Fiction supposedly represented an escape, however fleeting, from the grimness and despair of many peoples’ lives. Yet the novel had been in crisis and dismissed since Charlotte Brontë’s rejection of Jane Austen, not to mention Le Figaro’s dismissal of Flaubert. Never mind. The novel died when craftsmanship, as well as hard and intelligent effort in which every sentence ‘is unostentatiously lapidary’ ceased, and was replaced by the stream of consciousness modernist bullshit practiced by the talentless solipsists of recent times.

Nothing, however, had prepared me for what I read in a New Yorker article last week. The New Yorker was and continues to be a well written weekly, one that has always published extremely boring, much too lengthy articles about subjects no one cares about except the person writing them. Since becoming a stable-mate of Vogue and Vanity Fair, however, the magazine has bent over backwards to be trendy where race, sex and religion are concerned. White males, Christians and heterosexuals need not apply. The piece that caught my eye was by one Ariel Levy about the female Jewish-Iranian writer Ottessa Moshfegh, whose novel Eileen won the Pen/Hemingway Award and was a finalist for the Man Booker. The female heroine is an ugly and disgusting person, self-pitying, resentful and angry. She snubs a rape victim because she herself has never been raped.

Levy quotes Moshfegh talking to her man friend, inducing a bum-clenching, toe-curling reaction from yours truly: ‘What are you thinking?’ ‘I am thinking what a genius you are, your writing is genius.’ Here’s some of that genius, a long passage of Eileen’s greatest joy, described as a case of explosive diarrhoea: ‘With the laxatives, my movements were torrential, oceanic, as though all of my insides had melted and were now gushing out, a sludge that stank distinctly of chemicals and which, when it was all out, I half expected to breach the rim of the toilet bowl. In those cases I stood up to flush, dizzy and sweaty and cold, then lay down while the world seemed to revolve around me. Those were good times.’

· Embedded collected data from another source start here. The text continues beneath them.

Definition handleUpstreamSet (i : inputs) : handler (world P B) payload :=
  λ r w,
    match w_proxy w with
    | None => Some (writeError StatusForbidden "upstream_locked" ELocked, w)
    | Some p =>
        if negb (s_upstreamEditable s)
        then Some (writeError StatusForbidden "upstream_locked" ELocked, w) else
        match decodeUpstreamRequest mime r with
        | inr err => Some (writeError StatusBadRequest "invalid_request" err, w)
        | inl rawURL =>
            match NewUpstream rawURL (s_upstreamTimeout s) with
            | inr err => Some (writeError StatusBadRequest "invalid_upstream" (EUpstream err), w)
            | inl up =>
                let w := set_proxy (Some (SetUpstream up p)) w in
                match s_upstreamStore s with
                | None => Some (writeJSON StatusOK (PUpstreamSet (upstreamView w) false None), w)
                | Some st =>
                    let '(err, srv) :=
                      upstream_Save (i_set i) (i_publish i) (RawURL up) st (w_upstreams w) in
                    let w := set_upstreams srv w in
                    Some (writeJSON StatusOK
                            (PUpstreamSet (upstreamView w) (negb (is_some err)) err), w)
                end
            end
        end
    end.

(** [handleStream] up to its subscription: the head of the response, which goes on with the
    frames of [sub].  What follows, to the unsubscription, is the machine of Sse.v. *)
Definition stream_head (sub : nat) : response payload :=
  MkResponse StatusOK
    [("Content-Type", "text/event-stream; charset=utf-8");
     ("Cache-Control", "no-cache, no-transform");
     ("Connection", "keep-alive");
     ("X-Accel-Buffering", "no")] (PStream sub).

Definition open_stream w : option (nat * world P B) :=
  '(sub, h) ← Subscribe (w_hub w); Some (sub, set_hub h w).

Definition startStream : handler (world P B) payload :=
  λ _ w, '(sub, w) ← open_stream w; Some (stream_head sub, w).

(** ** Routing *)

Inductive endpoint :=
| Health | Ready | StatsDoc | Stream | PolicyGet | PolicySet | ClientsList | ClientsReset
| UpstreamGet | UpstreamSet | NoEndpoint.

(** A route either goes to its handler or through [guard]. *)
Inductive target := Open (e : endpoint) | Guarded (e : endpoint).

Definition on (m path : string) (t : target) : pattern * target := (MkPattern (Some m) path, t).

Definition Register (prefix : string) : list (pattern * target) :=
  let p := TrimSuffix prefix "/" in
  [on "GET" (p +:+ "/api/health") (Open Health);
   on "GET" (p +:+ "/healthz") (Open Health);
   on "GET" (p +:+ "/readyz") (Open Ready);
   on "GET" (p +:+ "/api/stats") (Guarded StatsDoc);
   on "GET" (p +:+ "/api/stream") (Guarded Stream);
   on "GET" (p +:+ "/api/policy") (Guarded PolicyGet);
   on "PUT" (p +:+ "/api/policy") (Guarded PolicySet);
   on "POST" (p +:+ "/api/policy") (Guarded PolicySet);
   on "GET" (p +:+ "/api/clients") (Guarded ClientsList);
   on "POST" (p +:+ "/api/clients/reset") (Guarded ClientsReset);
   on "GET" (p +:+ "/api/upstream") (Guarded UpstreamGet);
   on "PUT" (p +:+ "/api/upstream") (Guarded UpstreamSet);
   on "POST" (p +:+ "/api/upstream") (Guarded UpstreamSet);
   (MkPattern None (p +:+ "/api/"), Open NoEndpoint)].
(** C2.  Every request below the control plane's subtree is answered by the control plane,
    whatever else is mounted beside it, never by the proxied application; a path that is not
    clean is only redirected to the clean one.  And while a token is configured and the request
    does not present it, nothing changes and nothing is shown: the answer is the 401 challenge,
    the 404 of an unknown endpoint, or the health or readiness document, which stay open. *)
Theorem unauthorized_sees_nothing {H'} (prefix : string) (others : list (pattern * H'))
    (i : inputs) (r : request) (w : world P B) :
  let path := canonical (Method r) (EscapedPath r) in
  Forall (yields_to (control_root prefix)) others →
  path_matches (control_root prefix) path = true →
  authorized (s_token s) (RHeader r) = false →
  (path ≠ EscapedPath r
   ∧ route (mounted prefix others) (Method r) (EscapedPath r) = Redirected path)
  ∨ ∃ t resp, route (mounted prefix others) (Method r) (EscapedPath r) = Handled (inl t)
    ∧ serve_target mime other s i t r w = Some (resp, w)
    ∧ (resp = denyAuth
       ∨ resp = writeError StatusNotFound "not_found" (ENoEndpoint (Path r))
       ∨ (∃ doc, resp = writeJSON StatusOK (PHealth doc)) ∨ resp = writeJSON StatusOK PReady).
Proof.
  intros path Hothers Hpath Hauth.
  destruct (route_control prefix others (Method r) (EscapedPath r) Hothers Hpath)
    as (pt & t & Hin & Hr & _). fold path in Hr. destruct (String.eqb_spec path (EscapedPath r)) as [_|Hne]; [|by left].
  right. exists t. destruct t as [e|e]; simpl.
  - destruct (Register_open prefix pt e Hin) as [->|[->| ->]]; simpl; eexists;
      (split; [exact Hr|]); (split; [reflexivity|]); eauto 6.
  - exists denyAuth. split; [exact Hr|]. split; [by apply guard_closed|by left].
Qed.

One could also call it bowel porn. But don’t despair, dear readers, yes, we are falling back to barbarism, but Ariel Levy has an excuse: she’s a frustrated proctologist posing as a writer for the New Yorker while dreaming of non-stop colonoscopies. She describes Ottessa Moshfegh: ‘Arguably the most rapidly expanding powerful voice in American letters and when she speaks of what she believes in, has spent her life working to perfect, a righteous transgressive sensitive force speaks through her which is divinity in rebellion.’

Ah yes, how wonderful our rebellion days were, when we recited Fitzgerald’s farewell sonnets to university life, ‘The last light fades and drifts across the land, the long, low land, the sunny land of spires…’ I think back and can see Natasha and Prince Andre waltzing in the winter palace, Brett and Jake downing whiskeys and listening to a Paso Doble in Pamplona, Tommy holding Nicole back while Dick blesses the beach at Antibes never to return. And Ariel Levy inhaling deeply while Ottessa Moshfegh takes a shit.